AI Summary and Description: Yes
**Summary:** The text discusses the introduction of contribution analysis in BigQuery ML, which enables organizations to analyze and understand data changes more effectively. This feature is crucial for data-driven decision-making, applicable across various industries including retail, healthcare, and more.
**Detailed Description:**
The provided text outlines a new capability within Google’s BigQuery ML aimed at enhancing data analysis through contribution analysis. This tool addresses the challenge organizations face in decomposing complex data shifts into understandable drivers, which is critical for informed decision-making. The analysis is particularly relevant for sectors that rely heavily on data insights for operational efficiency and strategic planning.
Key points include:
– **Contribution Analysis Overview:**
– A tool to identify and analyze key contributors affecting changes in metrics of interest.
– It enables organizations to examine variations in their datasets interactively and at scale.
– The analysis processes both test and control datasets to draw insights that are statistically significant.
– **Use Cases Across Industries:**
– **Telemetry Monitoring:** Offers insights from software event logs.

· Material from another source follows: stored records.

(* ===== verification/Api.v ===== *)
(** * The chat endpoints

    [app/api/routes/chat.py] over the chat runtime: the reply of [/api/chat], and
    the event stream of [/api/chat/stream] with [ChatRuntimeAgent.astream_events],
    an asynchronous generator whose consumer is the endpoint's own generator.
    [chat_reply_typed] and [chat_stream_protocol] say what a client can be
    sent, [stream_decodes] that a stream is read back event by event. *)

From S2P Require Import Prelude PyData Json Base64 Sha256 PyNum RunTypes RunRepo Metrics Settings ChatSchema.
From S2P Require Import Identity Tokens Gate McpProtocol ChatRuntime ChatProps.
From S2P Require Import MemoryRepo ChatSample.

(** ** Items and frames *)

(** [ExecutionEvent]; the timestamp is not sent. *)
Record StreamItem : Type := MkStreamItem { se_event : string; se_data : pydict; se_timestamp : Z }.

Definition frame (name : string) (data : pydict) : string := encode_sse name (VDict data).

Definition started_data (svc : RunIdentityService) (identity : RunIdentity) (resume_token : string) : pydict := [
  ("thread_id", VStr (id_conversation_id identity));
  ("conversation_id", VStr (id_conversation_id identity));
  ("run_id", VStr (id_run_id identity));
  ("execution_thread_id", VStr (id_execution_thread_id identity));
  ("resumed", VBool (id_resumed identity));
  ("resume_token", VStr resume_token);
  ("resume_token_expires_in_seconds", VInt (_ttl_seconds svc))].

Definition planning_data (identity : RunIdentity) : pydict := [
  ("conversation_id", VStr (id_conversation_id identity)); ("run_id", VStr (id_run_id identity))].

Definition working_data (identity : RunIdentity) : pydict :=
  ("stage", VStr "agent_graph") :: planning_data identity.
(** * confluence-md: the conversion engine, embedded and verified

    A shallow embedding of the Confluence storage-format to Markdown
    converter ([internal/converter], [internal/converter/plugin],
    [internal/confluence/model]) together with the properties its
    specification states about it.

    Conventions of the embedding.
    - A Go [string] is the sequence of its runes: [gostring] is [list N],
      each element a Unicode code point.  ASCII literals are written
      [str "..."]; other literals are spelled out by code point.
    - A [strings.Builder] / [converter.Writer] threaded through a handler
      is the string the handler appends to it.
    - [*html.Node] is the tree [Node]; the [Parent]/[NextSibling] links are
      the position in the children list.
    - Third-party packages (html-to-markdown's renderer, [html.Render],
      goquery, [slug], [net/url]) and the network are parameters. *)

From Stdlib Require Import List Ascii String NArith ZArith Lia Bool DecimalString.
From stdpp Require Import gmap.
Import ListNotations.

Set Implicit Arguments.
Set Warnings "-register-all".
Local Open Scope N_scope.

(* ================================================================== *)
(** * Part I. Definitions                                               *)
(* ================================================================== *)

(** ** Go strings *)

Module GoString.

Abbreviation rune := N (only parsing).
Abbreviation gostring := (list N) (only parsing).

(** ASCII literal. *)
Fixpoint str (s : string) : gostring :=
  match s with
  | EmptyString => []
  | String a t => N_of_ascii a :: str t
  end.

Definition eqs (a b : gostring) : bool := bool_decide (a = b).

(** [unicode.IsSpace]. *)
Definition isSpace (r : rune) : bool :=
  match r with
  | 9 | 10 | 11 | 12 | 13 | 32 => true
  | 0x85 | 0xA0 | 0x1680 | 0x2028 | 0x2029 | 0x202F | 0x205F | 0x3000 => true
  | _ => (0x2000 <=? r) && (r <=? 0x200A)
  end.

Fixpoint dropWhile (p : rune -> bool) (s : gostring) : gostring :=
  match s with
  | [] => []
  | c :: t => if p c then dropWhile p t else s
  end.

(** [strings.TrimLeftFunc], [strings.TrimRightFunc], [strings.TrimSpace]. *)
Definition trimLeftFunc (p : rune -> bool) (s : gostring) : gostring :=
  dropWhile p s.
Definition trimRightFunc (p : rune -> bool) (s : gostring) : gostring :=
  rev (dropWhile p (rev s)).
Definition TrimSpace (s : gostring) : gostring :=
  trimRightFunc isSpace (trimLeftFunc isSpace s).

(** [strings.TrimRight(s, cutset)]. *)
Definition TrimRight (s cutset : gostring) : gostring :=
  trimRightFunc (fun c => existsb (N.eqb c) cutset) s.

(** [strings.TrimSuffix(s, suffix)] for a one-rune suffix. *)
Definition TrimSuffix1 (s : gostring) (c : rune) : gostring :=
  match rev s with
  | x :: t => if x =? c then rev t else s
  | [] => s
  end.

(** [strings.Split(s, sep)] for a one-rune separator. *)
Fixpoint Split (s : gostring) (sep : rune) : list gostring :=
  match s with
  | [] => [[]]
  | c :: t =>
      if c =? sep then [] :: Split t sep
      else match Split t sep with
           | l :: ls => (c :: l) :: ls
           | [] => [[c]]
           end
  end.

(** [strings.Join]. *)
Fixpoint Join (l : list gostring) (sep : gostring) : gostring :=
  match l with
  | [] => []
  | [x] => x
  | x :: rest => x ++ sep ++ Join rest sep
  end.

(** [strings.Fields]: the maximal runs of non-space runes.  [cur] is the
    field being read, most recent rune first. *)
Fixpoint fieldsFrom (cur : gostring) (s : gostring) : list gostring :=
  match s with
  | [] => match cur with [] => [] | _ => [rev cur] end
  | c :: t =>
      if isSpace c
      then match cur with
           | [] => fieldsFrom [] t
           | _ => rev cur :: fieldsFrom [] t
           end
      else fieldsFrom (c :: cur) t
  end.
Definition Fields (s : gostring) : list gostring := fieldsFrom [] s.

Definition itoaZ (z : Z) : gostring :=
  str (NilZero.string_of_int (Z.to_int z)).

(** [strings.HasPrefix], returning the text after the prefix. *)
Fixpoint stripPrefix (pre s : gostring) : option gostring :=
  match pre, s with
  | [], _ => Some s
  | p :: pre', c :: s' => if p =? c then stripPrefix pre' s' else None
  | _ :: _, [] => None
  end.

(** The text after the first occurrence of [sub] ([strings.Index]). *)
Fixpoint afterFirst (sub s : gostring) : option gostring :=
  match stripPrefix sub s with
  | Some rest => Some rest
  | None => match s with
            | [] => None
            | _ :: t => afterFirst sub t
            end
  end.

(** [strings.ReplaceAll(s, old, new)] for a non-empty [old]: successive
    non-overlapping occurrences from the left.  [skip] counts the runes of
    the current occurrence still to be passed over. *)
Fixpoint replaceSub (old new : gostring) (skip : nat) (s : gostring) : gostring :=
  match s with
  | [] => []
  | x :: t =>
      match skip with
      | S n => replaceSub old new n t
      | O =>
          match stripPrefix old s with
          | Some _ => new ++ replaceSub old new (Nat.pred (length old)) t
          | None => x :: replaceSub old new O t
          end
      end
  end.
Definition ReplaceAll (s old new : gostring) : gostring := replaceSub old new O s.

(** [strings.Repeat]. *)
Fixpoint Repeat (s : gostring) (count : nat) : gostring :=
  match count with
  | O => []
  | S n => s ++ Repeat s n
  end.

(** [strings.ToLower] on the ASCII range (the comparisons made with its
    result are against ASCII words without [i], [k] or [s], the only
    letters a non-ASCII rune lower-cases to). *)
Definition toLowerRune (c : rune) : rune :=
  if (65 <=? c) && (c <=? 90) then c + 32 else c.
Definition ToLower (s : gostring) : gostring := map toLowerRune s.

(** [%d] for a non-negative integer. *)
Definition itoa (n : nat) : gostring :=
  str (NilZero.string_of_uint (Nat.to_uint n)).

(** The text before the first occurrence of rune [c], and the text after it. *)
Fixpoint cutAt (c : rune) (s : gostring) : option (gostring * gostring) :=
  match s with
  | [] => None
  | x :: t =>
      if x =? c then Some ([], t)
      else match cutAt c t with
           | Some (a, b) => Some (x :: a, b)
           | None => None
           end
  end.

End GoString.
Export GoString.

(** ** Regular expressions: the fragment of [regexp] the converter uses

    Leftmost-first (Perl-like) matching, as [regexp.MustCompile] gives:
    alternatives are tried in order, a greedy repetition tries the longest
    run first and a lazy one the shortest.  Every repetition in the
    converter's patterns is over a single character class. *)

Module Regexp.

Inductive regex : Type :=
| REmpty
| RChar (p : rune -> bool)
| RRep (greedy : bool) (p : rune -> bool) (min : nat)
| RSeq (r1 r2 : regex)
| RAlt (r1 r2 : regex)
| RGroup (i : nat) (r : regex).

(** Submatches, by group number; a group that did not take part is empty. *)
Definition caps := nat -> gostring.
Definition nocaps : caps := fun _ => [].
Definition setcap (i : nat) (v : gostring) (c : caps) : caps :=
  fun j => if Nat.eqb j i then v else c j.

Section Matcher.
Context {A : Type}.

(** [p{min,}], longest first. *)
Fixpoint repGreedy (p : rune -> bool) (min : nat) (s : gostring)
    (k : gostring -> option A) : option A :=
  let stop := match min with O => k s | S _ => None end in
  match s with
  | [] => stop
  | c :: t =>
      if p c
      then match repGreedy p (Nat.pred min) t k with
           | Some v => Some v
           | None => stop
           end
      else stop
  end.

(** [p{min,}?], shortest first. *)
Fixpoint repLazy (p : rune -> bool) (min : nat) (s : gostring)
    (k : gostring -> option A) : option A :=
  let more := match s with
              | [] => None
              | c :: t => if p c then repLazy p (Nat.pred min) t k else None
              end in
  match min with
  | O => match k s with
         | Some v => Some v
         | None => more
         end
  | S _ => more
  end.
(** * The M3 codec of m3.py: schema, field descriptors, sections, references

    A shallow embedding of the parts of [src/m3.py] that the specification
    talks about, followed by the properties proved of them.

    Conventions of the embedding:
    - Python [int] is [Z]; [&], [|], [^] are [Z.land], [Z.lor], [Z.lxor].
    - Python [float] is the binary64 type [float] of the kernel.
    - [bytes] and [bytearray] are [list Z] with entries in 0..255.
    - [str] is [string]; its characters are the code points 0..255, which is
      all that [chr] of a byte produces and more than [encode("ascii")] takes.
    - a [dict] is a [gmap]; the attributes of an instance are a
      [gmap string value].
    - a raised exception is the [Raise] branch of [result]. *)

From Stdlib Require Import ZArith Floats String Ascii List Lia.
From stdpp Require Import gmap strings list fin_maps.

Local Open Scope Z_scope.
#[local] Set Warnings "-register-all,-inexact-float".

(** ** Exceptions and results *)

Inductive exn : Type :=
| Exception (msg : string)
| KeyError
| IndexError
| AttributeError
| TypeError
| ValueError
| OverflowError
| UnicodeEncodeError
| StructError.

Inductive result (A : Type) : Type :=
| Ok (a : A)
| Raise (e : exn).

Arguments Ok {A} a.
Arguments Raise {A} e.

#[global] Instance result_ret : MRet result := λ A a, Ok a.
#[global] Instance result_bind : MBind result :=
  λ A B f m, match m with Ok a => f a | Raise e => Raise e end.

(** [getattr], [d[k]]: a missing attribute or key raises. *)
Definition or_raise {A} (e : exn) (o : option A) : result A :=
  match o with Some a => Ok a | None => Raise e end.

(** A [for] loop whose body may raise, threading the loop state. *)
Fixpoint for_each {A S : Type} (l : list A) (body : S → A → result S) (s : S)
  : result S :=
  match l with
  | [] => Ok s
  | a :: l' => s' ← body s a; for_each l' body s'
  end.

(** ** Python sequences *)

(** The position that [l[i]] designates in a list of length [n]: negative
    indices count from the end, anything outside raises [IndexError]. *)
Definition py_position (n : nat) (i : Z) : result nat :=
  if (0 <=? i) && (i <? Z.of_nat n) then Ok (Z.to_nat i)
  else if (- Z.of_nat n <=? i) && (i <? 0) then Ok (Z.to_nat (Z.of_nat n + i))
  else Raise IndexError.

(** [l[i]] *)
Definition py_index {A} (l : list A) (i : Z) : result A :=
  pos ← py_position (length l) i;
  or_raise IndexError (l !! pos).

(** [range(lo, hi)] *)
Definition range (lo hi : Z) : list Z :=
  map (λ k, lo + Z.of_nat k) (seq 0 (Z.to_nat (hi - lo))).

(** [bytearray(n)]: [n] zero bytes. *)
Definition bytearray (n : Z) : result (list Z) :=
  if n <? 0 then Raise ValueError else Ok (replicate (Z.to_nat n) 0).

(** [buf[i] = v] for [0 <= i]. *)
Definition setitem (buf : list Z) (i : Z) (v : Z) : result (list Z) :=
  if (0 <=? i) && (i <? Z.of_nat (length buf)) then Ok (<[Z.to_nat i := v]> buf)
  else Raise IndexError.

(** [buf[lo:hi] = src] for [0 <= lo <= hi <= len(buf)]. *)
Definition slice_assign (buf : list Z) (lo hi : nat) (src : list Z) : list Z :=
  take lo buf ++ src ++ drop hi buf.

(** [struct.Struct(fmt).pack_into(buf, offset, ...)] once the values are
    turned into the bytes [bs] of the format: the bytes overwrite
    [buf[offset : offset + len(bs)]]; the buffer is never resized and a
    write that does not fit raises. *)
Definition pack_into (buf : list Z) (offset : Z) (bs : list Z) : result (list Z) :=
  if (0 <=? offset) && (offset + Z.of_nat (length bs) <=? Z.of_nat (length buf)) then
    Ok (take (Z.to_nat offset) buf ++ bs ++ drop (Z.to_nat offset + length bs) buf)
  else Raise StructError.
(** * componentsjs-generator: the class loader

    A shallow embedding of [ClassLoader] (lib/parse/ClassLoader.ts): the
    extraction of a file's class elements, the resolution of a class
    reference across imports and re-exports, and the helpers that read the
    heritage clauses and the type parameters of a declaration.

    Conventions of the embedding:
    - a JavaScript object created by [{}] and used as a hash is a [Hash]:
      its own entries and the object that an assignment to [__proto__] has
      made its prototype.  [k in o] and [o[k]] are [member], which also
      finds what the object inherits; [o[k] = v] is [<[k:=v]> o];
    - [throw new Error(m)] is [Throw m], with [m] the message the source
      builds;
    - [loadClassDeclaration] recurses through the files of a package with no
      bound, so it is defined with a recursion budget: [None] means that the
      budget ran out before the call settled;
    - the parser, Node's [path] module and the comment loader are
      collaborators of the class: they are fields of the [ClassLoader]
      record. *)

From Stdlib Require Import Ascii.
From stdpp Require Import base option list strings gmap pretty.

Open Scope string_scope.

(** ** Results of calls that can throw

    [Beyond] is the outcome of a call that has left what the embedding
    describes: it read a member through an object that an assignment to
    [__proto__] made the prototype of a hash, and what that object passes
    on is not written in these sources; or it took a member of
    [Object.prototype] for the reference of a binding and went on with it.
    Nothing is stated of such a call. *)

Inductive Result (A : Type) : Type :=
| Return (value : A)
| Throw (message : string)
| Beyond.
Arguments Return {A} value.
Arguments Throw {A} message.
Arguments Beyond {A}.

#[global] Instance Result_ret : MRet Result := λ A, @Return A.
#[global] Instance Result_bind : MBind Result := λ A B f r,
  match r with
  | Return a => f a
  | Throw m => Throw m
  | Beyond => Beyond
  end.
#[global] Instance Result_fmap : FMap Result := λ A B f r,
  match r with
  | Return a => Return (f a)
  | Throw m => Throw m
  | Beyond => Beyond
  end.

(** ** JavaScript objects used as hashes *)

(** The own property names of [Object.prototype]: every object created by
    [{}] has these members without any assignment. *)
Definition objectPrototypeMembers : list string :=
  ["constructor"; "__defineGetter__"; "__defineSetter__"; "hasOwnProperty";
   "__lookupGetter__"; "__lookupSetter__"; "isPrototypeOf";
   "propertyIsEnumerable"; "toString"; "valueOf"; "__proto__"; "toLocaleString"].

(** An object created by [{}] to which objects of type [V] are assigned:
    its own entries, and its prototype when an assignment to [__proto__]
    has replaced [Object.prototype] by one of these objects. *)
Record Hash (V : Type) := {
  entries : gmap string V;
  prototype : option V;
}.
Arguments entries {V} _.
Arguments prototype {V} _.

(** [{}] *)
#[global] Instance Hash_empty {V} : Empty (Hash V) :=
  {| entries := ∅; prototype := None |}.

(** [o[k] = v] for an object [v].  [__proto__] is an accessor of
    [Object.prototype]: the assignment makes [v] the prototype of [o] and
    adds no entry.  Every other name becomes an entry. *)
#[global] Instance Hash_insert {V} : Insert string V (Hash V) := λ k v o,
  if decide (k = "__proto__")
  then {| entries := entries o; prototype := Some v |}
  else {| entries := <[k := v]> (entries o); prototype := prototype o |}.

(** What an assignment of the code has put under [k], as [o[k]] reads it
    back: the entry, and for [__proto__] the object that became the
    prototype. *)
#[global] Instance Hash_lookup {V} : Lookup string V (Hash V) := λ k o,
  if decide (k = "__proto__") then prototype o else entries o !! k.

#[global] Instance Hash_singleton {V} : SingletonM string V (Hash V) :=
  λ k v, <[k := v]> ∅.
Definition analyze_single_pl_file (file_path : string)
  : M (option pyval * option pyval) :=
  try_except (analyze_try file_path) (analyze_except file_path).

(* ===================================================================== *)
(** ** The main flow *)
(* ===================================================================== *)

Definition peak_record (sample_id : string) (peak_w peak_i : pyval) : dict :=
  [ ("QW_Sample", VStr sample_id);
    ("PL_Peak_Wavelength_nm", value_of peak_w);
    ("PL_Peak_Intensity_au", value_of peak_i) ].

(** The two lines the loop body prints around the analysis of a file. *)
Definition processing_line (filename : string) : string :=
  "Processing '" ++ filename ++ "' (Sample ID: "
    ++ get_sample_id_from_filename filename ++ ")...".

Definition failed_line (filename : string) : string :=
  "  Failed to extract peak for " ++ get_sample_id_from_filename filename ++ ".".

(** The TypeError of a format specification applied to a Series. *)
Definition format_error : exn :=
  Exn TypeError "unsupported format string passed to Series.__format__".

(** The print of line 120: the format specifications [:.2f] and [:.4f]
    are for floats; a Series raises TypeError. *)
Definition print_peak (peak_w peak_i : pyval) : M unit :=
  match peak_w, peak_i with
  | PyFloat x, PyFloat y => ([PrintedPeak x y], inr tt)
  | _, _ => raise format_error
  end.

(** The body of the [for filename in os.listdir(...)] loop. *)
Definition process_entry (filename : string) (processed_peaks_data : list dict)
  : M (list dict) :=
  if Py.endswith filename ".csv" then
    let sample_id := get_sample_id_from_filename filename in
    let file_path := Py.path_join (RAW_PL_DATA_FOLDER cfg) filename in
    print (processing_line filename) ;;;
    peak <- analyze_single_pl_file file_path ;;
    match peak with
    | (Some peak_w, Some peak_i) =>
        let processed_peaks_data :=
          (processed_peaks_data ++ [peak_record sample_id peak_w peak_i])%list in
        print_peak peak_w peak_i ;;;
        ret processed_peaks_data
    | _ =>
        print (failed_line filename) ;;;
        ret processed_peaks_data
    end
  else ret processed_peaks_data.

Fixpoint process_entries (filenames : list string)
  (processed_peaks_data : list dict) : M (list dict) :=
  match filenames with
  | [] => ret processed_peaks_data
  | filename :: rest =>
      processed_peaks_data <- process_entry filename processed_peaks_data ;;
      process_entries rest processed_peaks_data
  end.

(** [output_df.to_csv(path, index=False)] *)
Definition to_csv (output_df : DataFrame) (path : string) : M unit :=
  match to_csv_error w path with
  | Some e => raise e
  | None => ([WroteCsv path output_df], inr tt)
  end.

(** The extension of a path without its dot, as [ExcelWriter] takes it:
    [os.path.splitext(path)[-1][1:]]. *)
Definition extension_of (path : string) : string :=
  match snd (Py.splitext path) with
  | EmptyString => EmptyString
  | String _ ext => ext
  end.

(** The exception of [to_excel] for a path, if any: ValueError when no
    writer engine is known for the extension, else what the engine
    raises (ImportError when its module is not installed). *)
Definition to_excel_raises (path : string) : option exn :=
  if has_excel_writer (extension_of path) then to_excel_error w path
  else Some (Exn ValueError
               ("No engine for filetype: '" ++ extension_of path ++ "'")).

(** [output_df.to_excel(path, index=False, sheet_name=...)] *)
Definition to_excel (output_df : DataFrame) (path sheet_name : string) : M unit :=
  match to_excel_raises path with
  | Some e => raise e
  | None => ([WroteExcel path sheet_name output_df], inr tt)
  end.

(** [OUTPUT_PEAK_DATA_FILE.replace('.xlsx', '.csv')] *)
Definition fallback_path : string :=
  Py.replace ".xlsx" ".csv" (OUTPUT_PEAK_DATA_FILE cfg).

(** [try: to_excel(...) except ImportError: ...]: other exceptions are
    not caught. *)
Definition save_excel (output_df : DataFrame) : M unit :=
  try_except
    (to_excel output_df (OUTPUT_PEAK_DATA_FILE cfg) "PL_Peaks")
    (fun e =>
       if is_ImportError e then
         print "Error: 'openpyxl' not installed. Cannot save to Excel. Please run: pip install openpyxl" ;;;
         to_csv output_df fallback_path ;;;
         print ("Saved to CSV instead: " ++ fallback_path)
       else raise e).

Definition nothing_extracted : string :=
  String Py.NL
    "No PL peaks were successfully extracted. Check your raw data files and configuration.".

(** What follows the loop. *)
Definition save_results (processed_peaks_data : list dict) : M unit :=
  match processed_peaks_data with
  | [] => print nothing_extracted
  | _ =>
      let output_df := mkDataFrame processed_peaks_data in
      (if String.eqb (OUTPUT_FILE_TYPE cfg) "csv" then
         to_csv output_df (OUTPUT_PEAK_DATA_FILE cfg)
       else if String.eqb (OUTPUT_FILE_TYPE cfg) "excel" then
         save_excel output_df
       else ret tt) ;;;
      print (String Py.NL "--- PL Peak Extraction Complete ---") ;;;
      print ("Extracted peaks for "
               ++ Py.str_of_nat (List.length processed_peaks_data) ++ " samples.") ;;;
      print ("Consolidated data saved to: " ++ OUTPUT_PEAK_DATA_FILE cfg) ;;;
      print (String Py.NL "First 5 rows of extracted data:") ;;;
      ([PrintedHead (firstn 5 processed_peaks_data)], inr tt) ;;;
      print (String Py.NL "This '" ++ OUTPUT_PEAK_DATA_FILE cfg
               ++ "' file can now be used as input for your main ML script.") ;;;
      print "Remember to merge it with your growth parameters (well_width, growth_temp, in_fraction) using the 'PL_Sample' column."
  end.

(** The [if __name__ == "__main__":] block. *)
Definition main : M unit :=
  print "--- Starting PL Peak Extractor Script ---" ;;;
  print (String Py.NL "Scanning raw PL files in: " ++ RAW_PL_DATA_FOLDER cfg) ;;;
  filenames <- lift (listdir w (RAW_PL_DATA_FOLDER cfg)) ;;
  processed_peaks_data <- process_entries filenames [] ;;
  save_results processed_peaks_data.

End Analysis.

(* ===================================================================== *)
(** ** A reference reader *)
(* ===================================================================== *)

(** The reader of [read_csv] for the arguments of the script
    ([sep='\t'], [comment='#'], [header=None], two names, blank lines
    skipped).  On text without the double quote, where quoting plays no
    part, it works line by line.  How pandas reads text that has a
    double quote, how it turns the leading fields of a wide file into
    row labels, and how a cell is coerced to a float are parameters of
    the instance, and the general results on the reader hold for each of
    them; the instance of the examples reads text with a double quote
    character by character, as the tokenizer of pandas does. *)
Module Reference.

(** A line of spaces only (the empty line too) is skipped. *)
Fixpoint is_blank (line : string) : bool :=
  match line with
  | EmptyString => true
  | String c rest => if Ascii.eqb c " " then is_blank rest else false
  end.

(** The rest of a line from the comment character on is not parsed. *)
Fixpoint before_comment (line : string) : string :=
  match line with
  | EmptyString => EmptyString
  | String c rest =>
      if Ascii.eqb c "#" then EmptyString else String c (before_comment rest)
  end.

(** Fields are separated by the tab character. *)
Fixpoint split_tab (line : string) : list string :=
  match line with
  | EmptyString => [EmptyString]
  | String c rest =>
      if Ascii.eqb c Py.TAB then EmptyString :: split_tab rest
      else match split_tab rest with
           | field :: fields => String c field :: fields
           | [] => [String c EmptyString]
           end
  end.

(** The fields of a line, [None] for a line that is no record: a blank
    line, or a line that starts with the comment character. *)
Definition record_of_line (line : string) : option (list string) :=
  if is_blank line then None
  else if prefix "#" line then None
  else Some (split_tab (before_comment line)).

(** The records of the lines, each with the number of its line in the
    file; every line counts, also a line that is no record. *)
Fixpoint records_of_lines (line_no : nat) (lines : list string)
  : list (nat * list string) :=
  match lines with
  | [] => []
  | line :: rest =>
      match record_of_line line with
      | Some fields => (line_no, fields) :: records_of_lines (S line_no) rest
      | None => records_of_lines (S line_no) rest
      end
  end.

Definition too_many_fields (expected line_no saw : nat) : exn :=
  Exn ParserError
    ("Error tokenizing data. C error: Expected " ++ Py.str_of_nat expected
       ++ " fields in line " ++ Py.str_of_nat line_no ++ ", saw "
       ++ Py.str_of_nat saw ++ String Py.NL "").

(** A short record is filled with empty cells (NaN) on the right. *)
Definition pad (expected : nat) (fields : list string) : list string :=
  (fields ++ repeat EmptyString (expected - List.length fields))%list.

(** Every record is brought to the expected number of fields; the first
    record with more fields is an error. *)
Fixpoint padded_rows (expected : nat) (recs : list (nat * list string))
  : exn + list (list string) :=
  match recs with
  | [] => inr []
  | (line_no, fields) :: rest =>
      if Nat.ltb expected (List.length fields)
      then inl (too_many_fields expected line_no (List.length fields))
      else match padded_rows expected rest with
           | inr rows => inr (pad expected fields :: rows)
           | inl e => inl e
           end
  end.

(** The two named columns are the last two fields. *)
Definition last_two (fields : list string) : string * string :=
  match rev fields with
  | b :: a :: _ => (a, b)
  | _ => (EmptyString, EmptyString)
  end.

– **Sales and Advertising:** Studies user engagement and campaign impacts.
– **Retail:** Evaluates pricing strategies and inventory management.
– **Healthcare:** Investigates factors influencing patient outcomes to personalize treatment.
– **Functionality and Process:**
– Users create a contribution analysis model by preparing a dataset and defining metrics and contributors.
– The process employs pruning optimizations, notably the Apriori pruning algorithm, to enhance performance by reducing unnecessary computations.
– Two types of metrics can be analyzed: summable metrics (like total revenue) and summable ratio metrics (comparing two measures).
– **Step-By-Step Implementation:**
– **Input Dataset:** Users first must create a table combining control and test data, retaining essential attributes for analysis.
– **Model Creation:** Users employ SQL-like commands to generate the model that reveals key contributors to metric variation.
– **Insights Extraction:** The model’s insights indicate unexpected differences between test and control metrics, helping organizations understand what factors contribute to changes.
– **Example Application:**
– The text outlines a practical example using Iowa liquor sales data to illustrate how to set up, analyze, and derive insights from a contribution analysis model. This includes a step-by-step computation approach and the identification of profitable segments that exceeded expected sales.
The launch of contribution analysis in BigQuery presents significant opportunities for businesses to leverage data analytics for performance enhancement, effective strategic decisions, and improved operational success across various industries. The insights drawn from such analyses are essential for not just identifying growth drivers but also for cultivating predictive strategies for future market behaviors.